Tray is a visual programming platform. It’s a low-code user experience that
allows anyone to build business logic that precisely defines how data flows
through their organisation.

We’re a well-funded startup with a team in San Francisco and 100+ in our
London Engineering HQ. We have secured a huge Series C in November last year,
at over 8.5x the valuation of our Series A in March 2018; we’ve worked hard on
creating a fantastic support layer for our technical teams and now we’re
expanding. We’re small (approaching medium sized) and dynamic, very open to
new ideas and the work you do now will have a big impact on shaping how we
grow our team and our product.

We aim to pick the right tool for the job, and currently use: Typescript,
React, Redux, GraphQL, and our toolchain includes Webpack and PostCSS. On the
backend, our APIs are built in Scala, with Go and Java powering some of our
custom services.

We are excited by people who want to constantly innovate; borrow from other
industries, experiment with new tools and pool their knowledge with other
solution seekers; people who have shipped entire projects with ownership and
autonomy; people who take pride in what gets built, all the whilst balancing
day-to-day pragmatism with building for the future.

Current open roles:

\- Backend Software Engineer
[https://boards.greenhouse.io/trayio/jobs/4586921002](https://boards.greenhouse.io/trayio/jobs/4586921002)

\- Systems Software Engineer
[https://boards.greenhouse.io/trayio/jobs/4370269002](https://boards.greenhouse.io/trayio/jobs/4370269002)

\- Security Engineer
[https://boards.greenhouse.io/trayio/jobs/4629664002](https://boards.greenhouse.io/trayio/jobs/4629664002)

\- Frontend Software Engineer (Performance)
[https://boards.greenhouse.io/trayio/jobs/4363932002](https://boards.greenhouse.io/trayio/jobs/4363932002)

\- Frontend Software Engineer (Design system)
[https://boards.greenhouse.io/trayio/jobs/4655086002](https://boards.greenhouse.io/trayio/jobs/4655086002)

-Site Reliability Engineer [https://boards.greenhouse.io/trayio/jobs/4370269002](https://boards.greenhouse.io/trayio/jobs/4370269002)

-Technical Support Administrator [https://boards.greenhouse.io/trayio/jobs/4675597002](https://boards.greenhouse.io/trayio/jobs/4675597002)

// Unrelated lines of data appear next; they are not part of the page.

Lemma concat_filter_singletons :
  forall (A B : Type) (f : A -> B) (keep : A -> bool) l,
    concat (map (fun x => if keep x then [f x] else []) l)
    = map f (filter keep l).
Proof.
  intros A B f keep l; induction l as [|x l IH]; [reflexivity|].
  simpl. destruct (keep x); simpl; now rewrite IH.
Qed.

(** X2.  When [system] is an array of text
    blocks, each block with a text that is not empty becomes a message
    with role [system], in the order of the blocks and before every other
    message; a block with an empty text is left out. *)
Theorem system_blocks_come_first :
  forall props texts,
    JS.lookup "system" props = VArr (map text_block texts) ->
    build_messages JSON_stringify (VObj props)
    = (rest <- build_messages JSON_stringify
                 (VObj (JS.without "system" props)) ;;
       Ok (map system_message_of (filter nonempty texts) ++ rest)).
Proof.
  intros props texts H. unfold build_messages. cbn [JS.get bind].
  rewrite lookup_without_same, H.
  rewrite (lookup_without_other "messages" "system") by discriminate.
  rewrite mapM_system_texts. cbn [bind].
  rewrite concat_filter_singletons.
  destruct (JS.lookup "messages" props); try reflexivity.
  destruct (mapM (translate_message JSON_stringify) items); reflexivity.
Qed.

Lemma get_role :
  forall msg content,
    JS.get msg "content" = Ok content ->
    JS.get msg "role" = Ok (JS.get_opt msg "role").
Proof.
  intros msg content H. apply get_defined.
  destruct msg; try reflexivity; discriminate H.
Qed.

(** X3.  A message whose content is no array is
    forwarded with its role and its content, and nothing else of it, when
    the content is a string that is not empty; with any other content --
    the empty string, [null], a number, or none -- it is left out. *)
Theorem message_without_blocks :
  forall msg content,
    JS.get msg "content" = Ok content ->
    JS.isArray content = false ->
    translate_message JSON_stringify msg
    = Ok (if JS.is_string content && JS.truthy content
          then [VObj [("role", JS.get_opt msg "role"); ("content", content)]]
          else []).
Proof.
  intros msg content Hc Ha. unfold translate_message.
  rewrite Hc, (get_role msg content Hc). cbn [bind].
  destruct content; try discriminate Ha; try reflexivity.
  cbn [filterM mapM bind normalizeContent JS.is_string andb].
  destruct (JS.truthy (VStr s)) eqn:E; [|reflexivity].
  rewrite set_content. change (Z.of_nat (Datatypes.length [])) with 0%Z.
  cbn [Z.ltb Z.compare JS.lookup String.eqb Ascii.eqb Bool.eqb JS.or].
  unfold JS.or. rewrite !E. reflexivity.
Qed.

Lemma filterM_defined :
  forall (f : value -> result bool) (g : value -> bool) l,
    (forall x, nullish x = false -> f x = Ok (g x)) ->
    Forall (fun x => nullish x = false) l ->
    filterM f l = Ok (filter g l).
Proof.
  intros f g l Hf H; induction H as [|x l Hx _ IH]; [reflexivity|].
  cbn [filterM filter]. rewrite (Hf x Hx), IH. cbn [bind].
  now destruct (g x).
Qed.

Lemma mapM_defined :
  forall (f : value -> result value) (g : value -> value) l,
    (forall x, nullish x = false -> f x = Ok (g x)) ->
    Forall (fun x => nullish x = false) l ->
    mapM f l = Ok (map g l).
Proof.
  intros f g l Hf H; induction H as [|x l Hx _ IH]; [reflexivity|].
  cbn [mapM map]. now rewrite (Hf x Hx), IH.
Qed.
(** * Tempesta TLS: the MPI engine and the server handshake parser

    A shallow embedding of [tls/bignum.c] and of the ClientHello /
    ClientKeyExchange parsing code of [tls/tls_srv.c], with the properties the
    specification states about them.

    Conventions.
    - C integers are [Z]; every wrap-around of the source is written out
      ([wrap64], [u32], [u8], ...).
    - Byte buffers are [list Z] whose elements are in [0, 256).
    - A function that mutates [*tls] takes the context and returns the new one.
    - [ttls_send_alert] is an external effect; it is recorded in the
      [alerts] log of the context, most recent last. *)

From Stdlib Require Import ZArith List Lia Bool.
Import ListNotations.
Local Open Scope Z_scope.

(** ** Machine integers *)

Definition u8 (z : Z) : Z := z mod 2 ^ 8.
Definition u16 (z : Z) : Z := z mod 2 ^ 16.
Definition u32 (z : Z) : Z := z mod 2 ^ 32.

Definition is_byte (z : Z) : Prop := 0 <= z < 256.
Definition bytes (l : list Z) : Prop := Forall is_byte l.

(** [memcpy(dst, src, n)] on arrays modelled as lists: the first [n] cells of
    [dst] are replaced by those of [src]. *)
Definition memcpy (dst src : list Z) (n : nat) : list Z :=
  firstn n src ++ skipn n dst.

(** [a[i] = v] inside the array; nothing is written outside of it. *)
Fixpoint upd (l : list Z) (i : nat) (v : Z) : list Z :=
  match l, i with
  | [], _ => []
  | _ :: t, O => v :: t
  | h :: t, S i' => h :: upd t i' v
  end.

Module TlsSrv.

(** ** Return codes and alerts

    The numeric values live in [ttls.h] and [lib/fsm.h]; only their identity
    matters here.  [T_OK] is the value 0 that the code also writes as a plain
    [return 0]. *)
Inductive retcode :=
| T_OK
| T_POSTPONE
| TTLS_ERR_BAD_HS_CLIENT_HELLO
| TTLS_ERR_BAD_HS_PROTOCOL_VERSION
| TTLS_ERR_PRIVATE_KEY_REQUIRED
| TTLS_ERR_BAD_HS_CLIENT_KEY_EXCHANGE
| TTLS_ERR_INTERNAL_ERROR
| EINVAL.

Inductive alert_level := TTLS_ALERT_LEVEL_WARNING | TTLS_ALERT_LEVEL_FATAL.

Inductive alert_msg :=
| TTLS_ALERT_MSG_DECODE_ERROR
| TTLS_ALERT_MSG_ILLEGAL_PARAMETER
| TTLS_ALERT_MSG_PROTOCOL_VERSION
| TTLS_ALERT_MSG_INAPROPRIATE_FALLBACK
| TTLS_ALERT_MSG_HANDSHAKE_FAILURE.

(** ** Constants *)

Definition TTLS_ECP_PF_UNCOMPRESSED : Z := 0.   (* ecp.h:232 *)
Definition TTLS_ECP_PF_COMPRESSED : Z := 1.     (* ecp.h:233 *)

(** RFC 5246 / RFC 7507 / RFC 5746 code points used by [tls_srv.c]. *)
Definition TTLS_MAJOR_VERSION_3 : Z := 3.
Definition TTLS_MINOR_VERSION_3 : Z := 3.
Definition TTLS_MAX_MAJOR_VERSION : Z := 3.
Definition TTLS_FALLBACK_SCSV_VALUE : Z := 0x5600.
Definition TTLS_EMPTY_RENEGOTIATION_INFO : Z := 0xFF.
Definition TTLS_HS_CLIENT_HELLO : Z := 1.

(** ** Data model *)

(** [TlsSess]: the fields the parser touches, and [sess_rest] for everything
    else a ticket restores (master secret, start time, peer certificate). *)
Record TlsSess := mkSess {
  id_len : Z;
  id : list Z;
  ciphersuite : Z;
  sess_rest : list Z
}.

Record TlsConf := mkConf {
  max_minor_ver : Z;
  (** [f_ticket_parse(p_ticket, &session, buf, len)]: the return value and the
      session it fills in, or [None] for a NULL callback. *)
  f_ticket_parse : option (list Z -> Z * TlsSess);
  (** only whether the callback is set matters to the parser *)
  f_ticket_write : bool
}.

Record TlsHandshake := mkHs {
  randbytes : list Z;
  css : list Z;
  cs_total_len : Z;
  cs_cur_len : Z;
  secure_renegotiation : Z;
  extended_ms : Z;
  cli_exts : Z;
  curves_ext : Z;
  resume : Z;
  new_session_ticket : Z;
  point_format : Z;            (* ecdh_ctx.point_format *)
  premaster : list Z;
  pmslen : Z
}.

Record TlsIOCtx := mkIO {
  hstype : Z;
  hslen : Z;
  rlen : Z
}.

(** Sub-states of the ClientHello parser, stored in [tls->state]. *)
Inductive ch_state :=
| TTLS_CH_HS_VER
| TTLS_CH_HS_RND
| TTLS_CH_HS_SLEN
| TTLS_CH_HS_SESS
| TTLS_CH_HS_CSLEN
| TTLS_CH_HS_CS
| TTLS_CH_HS_CS_SKIP
| TTLS_CH_HS_COMPN.

Record TlsCtx := mkTls {
  major : Z;
  minor : Z;
  conf : TlsConf;
  sess : TlsSess;
  hs : TlsHandshake;
  io_in : TlsIOCtx;
  substate : ch_state;
  alerts : list (alert_level * alert_msg)
}.

Definition set_hs (tls : TlsCtx) (h : TlsHandshake) : TlsCtx :=
  mkTls (major tls) (minor tls) (conf tls) (sess tls) h (io_in tls)
        (substate tls) (alerts tls).

Definition set_sess (tls : TlsCtx) (s : TlsSess) : TlsCtx :=
  mkTls (major tls) (minor tls) (conf tls) s (hs tls) (io_in tls)
        (substate tls) (alerts tls).

Definition set_io (tls : TlsCtx) (io : TlsIOCtx) : TlsCtx :=
  mkTls (major tls) (minor tls) (conf tls) (sess tls) (hs tls) io
        (substate tls) (alerts tls).

Definition set_major (tls : TlsCtx) (v : Z) : TlsCtx :=
  mkTls v (minor tls) (conf tls) (sess tls) (hs tls) (io_in tls)
        (substate tls) (alerts tls).

Definition set_minor (tls : TlsCtx) (v : Z) : TlsCtx :=
  mkTls (major tls) v (conf tls) (sess tls) (hs tls) (io_in tls)
        (substate tls) (alerts tls).

Definition set_substate (tls : TlsCtx) (st : ch_state) : TlsCtx :=
  mkTls (major tls) (minor tls) (conf tls) (sess tls) (hs tls) (io_in tls)
        st (alerts tls).

(** [ttls_send_alert(tls, level, msg)] *)
Definition ttls_send_alert (tls : TlsCtx) (l : alert_level) (m : alert_msg)
  : TlsCtx :=
  mkTls (major tls) (minor tls) (conf tls) (sess tls) (hs tls) (io_in tls)
        (substate tls) (alerts tls ++ [(l, m)]).

Definition set_point_format (h : TlsHandshake) (v : Z) : TlsHandshake :=
  mkHs (randbytes h) (css h) (cs_total_len h) (cs_cur_len h)
       (secure_renegotiation h) (extended_ms h) (cli_exts h) (curves_ext h)
       (resume h) (new_session_ticket h) v (premaster h) (pmslen h).

Definition set_cli_exts (h : TlsHandshake) (v : Z) : TlsHandshake :=
  mkHs (randbytes h) (css h) (cs_total_len h) (cs_cur_len h)
       (secure_renegotiation h) (extended_ms h) v (curves_ext h)
       (resume h) (new_session_ticket h) (point_format h) (premaster h)
       (pmslen h).

Definition set_secure_renegotiation (h : TlsHandshake) (v : Z)
  : TlsHandshake :=
  mkHs (randbytes h) (css h) (cs_total_len h) (cs_cur_len h)
       v (extended_ms h) (cli_exts h) (curves_ext h)
       (resume h) (new_session_ticket h) (point_format h) (premaster h)
       (pmslen h).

Tech stack: Scala, Go, GraphQL, ReactJS, TypeScript, JavaScript, PostgreSQL,
Redis, ElasticSearch, MongoDB, DynamoDB, AWS SQS, AWS Kinesis, Docker,
Terraform, AWS Lambda, Serverless Framework, Jenkins, Grafana, Prometheus, AWS
& Linux.

Apply: [https://tray.io/jobs](https://tray.io/jobs) or get in touch with
london-talent@tray.io

The interview process happens completely remotely, and you will stay remote
until the outbreak ends

------
hrenee1978
NAN

------
buttholesurfer
I was trying to get back into the job market and was scheduled for my 3rd and
final interview tomorrow. They canceled it and apologized. Told me hopefully
they'll call me back in a month... I doubt they will.

------
geom_998747
Laid off:

No, I'm self employed (software business). That does not mean that I'm
impervious to macroeconomic conditions, but it does mean I have developed a
forecasting mindset that generally keeps me ahead of downturns.

Hiring:

No, not at the moment. But that doesn't have anything to do with COVID. I tend
to hire very little and no one permanent.

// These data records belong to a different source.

(** * Verification of the ledger engine and the request handler of [nb]

    Shallow embedding of [src/src/blockchain.rs] (blocks, the ledger,
    proof of work, chain validation), of the chain-replacement and
    request-serving parts of [src/src/node.rs], and of the hashing the
    ledger relies on: SHA-256 over the bytes of a string
    ([crypto::sha2::Sha256]) and the [serde_json] text of a block. *)

From Stdlib Require Import ZArith NArith List Bool String Ascii Lia
  Permutation PrimInt63.
Import ListNotations.
Open Scope list_scope.

(** ** SHA-256 ([input_str] then [result_str]).

    32-bit words are held in primitive 63-bit integers and every sum,
    shift and complement is masked back to 32 bits, so that the proof of
    work fixtures below can be evaluated. *)
Module Sha256.
Local Open Scope uint63_scope.
Definition mask32 : int := 4294967295.
Definition add32 (x y : int) : int := land (add x y) mask32.
Definition rotr (x n : int) : int := land (lor (lsr x n) (lsl x (sub 32 n))) mask32.
Definition ch (x y z : int) : int := lxor (land x y) (land (lxor x mask32) z).
Definition maj (x y z : int) : int := lxor (lxor (land x y) (land x z)) (land y z).
Definition bsig0 (x : int) : int := lxor (lxor (rotr x 2) (rotr x 13)) (rotr x 22).
Definition bsig1 (x : int) : int := lxor (lxor (rotr x 6) (rotr x 11)) (rotr x 25).
Definition ssig0 (x : int) : int := lxor (lxor (rotr x 7) (rotr x 18)) (lsr x 3).
Definition ssig1 (x : int) : int := lxor (lxor (rotr x 17) (rotr x 19)) (lsr x 10).
(** The 64 round constants, eight per row. *)
Definition K : list int :=
  List.concat
   [[0x428a2f98; 0x71374491; 0xb5c0fbcf; 0xe9b5dba5; 0x3956c25b; 0x59f111f1; 0x923f82a4; 0xab1c5ed5];
    [0xd807aa98; 0x12835b01; 0x243185be; 0x550c7dc3; 0x72be5d74; 0x80deb1fe; 0x9bdc06a7; 0xc19bf174];
    [0xe49b69c1; 0xefbe4786; 0x0fc19dc6; 0x240ca1cc; 0x2de92c6f; 0x4a7484aa; 0x5cb0a9dc; 0x76f988da];
    [0x983e5152; 0xa831c66d; 0xb00327c8; 0xbf597fc7; 0xc6e00bf3; 0xd5a79147; 0x06ca6351; 0x14292967];
    [0x27b70a85; 0x2e1b2138; 0x4d2c6dfc; 0x53380d13; 0x650a7354; 0x766a0abb; 0x81c2c92e; 0x92722c85];
    [0xa2bfe8a1; 0xa81a664b; 0xc24b8b70; 0xc76c51a3; 0xd192e819; 0xd6990624; 0xf40e3585; 0x106aa070];
    [0x19a4c116; 0x1e376c08; 0x2748774c; 0x34b0bcb5; 0x391c0cb3; 0x4ed8aa4a; 0x5b9cca4f; 0x682e6ff3];
    [0x748f82ee; 0x78a5636f; 0x84c87814; 0x8cc70208; 0x90befffa; 0xa4506ceb; 0xbef9a3f7; 0xc67178f2]].
Definition H0 : list int :=
  [0x6a09e667; 0xbb67ae85; 0x3c6ef372; 0xa54ff53a;
   0x510e527f; 0x9b05688c; 0x1f83d9ab; 0x5be0cd19].
Record regs := Regs { ra : int; rb : int; rc : int; rd : int; re : int; rf : int; rg : int; rh : int }.
Definition round (s : regs) (k w : int) : regs :=
  let t1 := add32 (add32 (add32 (add32 (rh s) (bsig1 (re s))) (ch (re s) (rf s) (rg s))) k) w in
  let t2 := add32 (bsig0 (ra s)) (maj (ra s) (rb s) (rc s)) in
  Regs (add32 t1 t2) (ra s) (rb s) (rc s) (add32 (rd s) t1) (re s) (rf s) (rg s).
Definition next_word (win : list int) : int :=
  match win with
  | w0 :: w1 :: _ :: _ :: _ :: _ :: _ :: _ :: _ :: w9 :: _ :: _ :: _ :: _ :: w14 :: _ :: _ =>
      add32 (add32 (add32 (ssig1 w14) w9) (ssig0 w1)) w0
  | _ => 0
  end.
Fixpoint rounds (ks : list int) (win : list int) (t : nat) (s : regs) : regs :=
  match ks with
  | [] => s
  | k :: ks' =>
      match t with
      | S t' => rounds ks' win t' (round s k (nth (16 - t) win 0))
      | O => let w := next_word win in rounds ks' (tl win ++ [w]) O (round s k w)
      end
  end.
Definition compress (h : list int) (block : list int) : list int :=
  match h with
  | [a; b; c; d; e; f; g; hh] =>
      let s := rounds K block 16 (Regs a b c d e f g hh) in
      [add32 a (ra s); add32 b (rb s); add32 c (rc s); add32 d (rd s);
       add32 e (re s); add32 f (rf s); add32 g (rg s); add32 hh (rh s)]
  | _ => h
  end.
Fixpoint words_of_bytes (bs : list int) : list int :=
  match bs with
  | b0 :: b1 :: b2 :: b3 :: rest =>
      lor (lor (lsl b0 24) (lsl b1 16)) (lor (lsl b2 8) b3) :: words_of_bytes rest
  | _ => []
  end.
Fixpoint be_bytes (n : nat) (x : int) : list int :=
  match n with
  | O => []
  | S n' => be_bytes n' (lsr x 8) ++ [land x 255]
  end.
Definition pad (msg : list int) : list int :=
  let len := List.length msg in
  let zeros := ((119 - (len mod 64)) mod 64)%nat in
  msg ++ [128] ++ repeat 0 zeros ++ be_bytes 8 (lsl (fold_left (fun n _ => add n 1) msg 0) 3).
Fixpoint chunks (fuel : nat) (ws : list int) : list (list int) :=
  match fuel with
  | O => []
  | S f => match ws with [] => [] | _ => firstn 16 ws :: chunks f (skipn 16 ws) end
  end.
Definition digest (msg : list int) : list int :=
  let ws := words_of_bytes (pad msg) in
  fold_left compress (chunks (List.length ws) ws) H0.
Definition hex_digit (d : int) : ascii :=
  if eqb d 0 then "0"%char else if eqb d 1 then "1"%char else if eqb d 2 then "2"%char else if eqb d 3 then "3"%char else if eqb d 4 then "4"%char else if eqb d 5 then "5"%char else if eqb d 6 then "6"%char else if eqb d 7 then "7"%char else if eqb d 8 then "8"%char else if eqb d 9 then "9"%char else if eqb d 10 then "a"%char else if eqb d 11 then "b"%char else if eqb d 12 then "c"%char else if eqb d 13 then "d"%char else if eqb d 14 then "e"%char else "f"%char.
Fixpoint word_hex (n : nat) (w : int) (acc : string) : string :=
  match n with
  | O => acc
  | S n' => word_hex n' (lsr w 4) (String (hex_digit (land w 15)) acc)
  end.
Definition result_str (ws : list int) : string :=
  fold_right (fun w acc => word_hex 8 w acc) EmptyString ws.
Definition bit (b : bool) (v : int) : int := if b then v else 0.
Definition byte_of_ascii (c : ascii) : int :=
  match c with
  | Ascii b0 b1 b2 b3 b4 b5 b6 b7 =>
      lor (lor (lor (bit b0 1) (bit b1 2)) (lor (bit b2 4) (bit b3 8)))
          (lor (lor (bit b4 16) (bit b5 32)) (lor (bit b6 64) (bit b7 128)))
  end.
Definition bytes_of_string (s : string) : list int := map byte_of_ascii (list_ascii_of_string s).
Definition hash_str (s : string) : string := result_str (digest (bytes_of_string s)).
End Sha256.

Honestly, I struggle with tech people who run out of cash or say they can't
get hired. I understand that not everyone can ace an interview or makes enough
to save up a large cushion -- at the same time you have one of the most
valuable / sought after skills in the market today.

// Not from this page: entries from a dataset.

Lemma devices_json_length (ds : list bytes) :
  (List.length ds <= List.length (devices_json ds))%nat.
Proof.
  destruct ds as [|d ds]; [cbn; lia|].
  unfold devices_json, json.join. cbn [map List.length].
  rewrite !length_app.
  assert (H : forall xs : list bytes,
            (List.length xs
             <= List.length (flat_map (fun q => str "," ++ q)
                               (map json.appendString xs)))%nat).
  { induction xs as [|x xs IH]; [cbn; lia|].
    cbn [map flat_map]. rewrite !length_app.
    change (List.length (str ",")) with 1%nat. cbn [List.length]. lia. }
  specialize (H ds). cbn [List.length]. lia.
Qed.

(** The JSON of a configuration in ASCII parses to an object of its three
    fields. *)
Lemma parse_Config (conf : Config) :
  ascii_config conf ->
  json.parse (json.Marshal (program.value_of conf) program.ConfigType)
  = Some (json.Object
            [ (str "Email", json.String (Email conf));
              (str "Device", devices_parsed (Device conf));
              (str "Password", json.String (Password conf)) ]).
Proof.
  intros (HE & HD & HP). rewrite Marshal_Config.
  set (data := "{"%char :: _).
  assert (Hfuel : (List.length (Device conf) + 8 <= json.fuel_for data)%nat).
  { unfold json.fuel_for, data.
    repeat (progress (rewrite ?length_app; cbn [List.length])).
    pose proof (devices_json_length (Device conf)). lia. }
  unfold json.parse.
  destruct (json.fuel_for data) as [|[|[|[|[|f]]]]]; try lia.
  unfold data. clear data.
  cbn [json.skip_ws]. change (json.isSpace "{") with false. cbv iota.
  cbn [json.value].
  change (Ascii.eqb "{" "{") with true. cbv iota.
  change (json.maxNestingDepth <? 0 + 1) with false. cbv iota.
  cbn [json.skip_ws]. change (json.isSpace dquote) with false. cbv iota.
  change (Ascii.eqb dquote "}") with false. cbv iota.
  (* the member Email *)
  cbn [json.members].
  change (Ascii.eqb dquote dquote) with true. cbv iota.
  rewrite (string_literal (str "Email") _ eq_refl).
  cbn [json.skip_ws]. change (json.isSpace ":") with false. cbv iota.
  change (Ascii.eqb ":" ":") with true. cbv iota.
  cbn [json.skip_ws]. change (json.isSpace dquote) with false. cbv iota.
  rewrite (value_string _ _ _ _ HE).
  cbn [json.skip_ws]. change (json.isSpace ",") with false. cbv iota.
  change (Ascii.eqb "," "}") with false.
  change (Ascii.eqb "," ",") with true. cbv iota.
  cbn [json.skip_ws]. change (json.isSpace dquote) with false. cbv iota.
  (* the member Device *)
  cbn [json.members].
  change (Ascii.eqb dquote dquote) with true. cbv iota.
  rewrite (string_literal (str "Device") _ eq_refl).
  cbn [json.skip_ws]. change (json.isSpace ":") with false. cbv iota.
  change (Ascii.eqb ":" ":") with true. cbv iota.
  assert (Hsk : forall rest,
            json.skip_ws (devices_json (Device conf) ++ rest)
            = devices_json (Device conf) ++ rest)
    by (intros rest; destruct (Device conf); reflexivity).
  rewrite Hsk.
  rewrite (value_devices _ _ _ HD) by (cbn in Hfuel |- *; lia).
  cbn [json.skip_ws]. change (json.isSpace ",") with false. cbv iota.
  change (Ascii.eqb "," "}") with false.
  change (Ascii.eqb "," ",") with true. cbv iota.
  cbn [json.skip_ws]. change (json.isSpace dquote) with false. cbv iota.
  (* the member Password *)
  destruct f as [|[|f]]; [cbn in Hfuel; lia | cbn in Hfuel; lia|].
  cbn [json.members].
  change (Ascii.eqb dquote dquote) with true. cbv iota.
  rewrite (string_literal (str "Password") _ eq_refl).
  cbn [json.skip_ws]. change (json.isSpace ":") with false. cbv iota.
  change (Ascii.eqb ":" ":") with true. cbv iota.
  cbn [json.skip_ws]. change (json.isSpace dquote) with false. cbv iota.
  rewrite (value_string _ _ _ _ HP).
  reflexivity.
Qed.

(** An array of strings stored into a slice of strings. *)
Lemma store_strings (ds : list bytes) (old : reflect.Value) :
  json.store (json.Array (map json.String ds)) (reflect.Slice reflect.String) old
  = (reflect.VSlice (map reflect.VString ds), None).
Proof.
  cbn [json.store].
  generalize (match old with reflect.VSlice os => os | _ => [] end) as olds.
  match goal with
  | |- forall olds, (let (vs, e) := ?F _ olds in _) = _ => set (elems := F)
  end.
  assert (H : forall xs os,
            elems (map json.String xs) os = (map reflect.VString xs, None)).
  { induction xs as [|x xs IH]; intros os; [reflexivity|].
    cbn [map]. unfold elems at 1. fold elems. rewrite IH. reflexivity. }
  intros olds. now rewrite H.
Qed.

Lemma store_Config (conf : Config) :
  json.store
    (json.Object
       [ (str "Email", json.String (Email conf));
         (str "Device", devices_parsed (Device conf));
         (str "Password", json.String (Password conf)) ])
    program.ConfigType (reflect.zero program.ConfigType)
  = (program.value_of conf, None).
Proof.
  destruct conf as [e ds p]. unfold program.value_of.
  cbn [Email Device Password].
  destruct ds as [|d ds]; [reflexivity|].
  unfold devices_parsed.
  remember (json.Array (map json.String (d :: ds))) as A eqn:HA.
  cbn. subst A. rewrite store_strings. reflexivity.
Qed.

(** A configuration in ASCII that is written as JSON and read again is
    the same configuration. *)
Lemma Unmarshal_Marshal_Config (conf : Config) :
  ascii_config conf ->
  json.Unmarshal (json.Marshal (program.value_of conf) program.ConfigType)
    program.ConfigType (reflect.zero program.ConfigType)
  = (program.value_of conf, None)
  /\ program.Config_of (program.value_of conf) = conf.
Proof.
  intros H. split.
  - unfold json.Unmarshal. rewrite (parse_Config conf H). apply store_Config.
  - destruct conf as [e ds p]. unfold program.Config_of, program.value_of.
    cbn [Email Device Password]. destruct ds as [|d ds]; [reflexivity|].
    cbn -[map]. rewrite map_map. now rewrite map_id.
Qed.

Lemma lowerhex_ascii7 (s : bytes) :
  Forall (fun c => In c lowerhex) s -> forallb ascii7 s = true.
Proof.
  induction 1 as [|c s Hc _ IH]; [reflexivity|].
  cbn [forallb]. rewrite IH, andb_true_r.
  cbn in Hc. repeat (destruct Hc as [<-|Hc]; [reflexivity|]). contradiction.
Qed.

A little late for this advice, but:

MAKE SURE YOU GET PAID WHAT YOU'RE WORTH AND SAVE SOME CASH. SOME AS IN
MONTHS' OR YEARS' WORTH.

Really, you don't have to be "rich" to have a 1% level of financial stability.
It's really about having enough cash to have enough time to weather a downturn
or move into a new area without pooping your pants.

The response I usually get is "but x happened!". Yeah, no shit, that's the
whole point. We can't see into the future but we can buffer cash.

If this downturn ends up hurting you -- learn from it!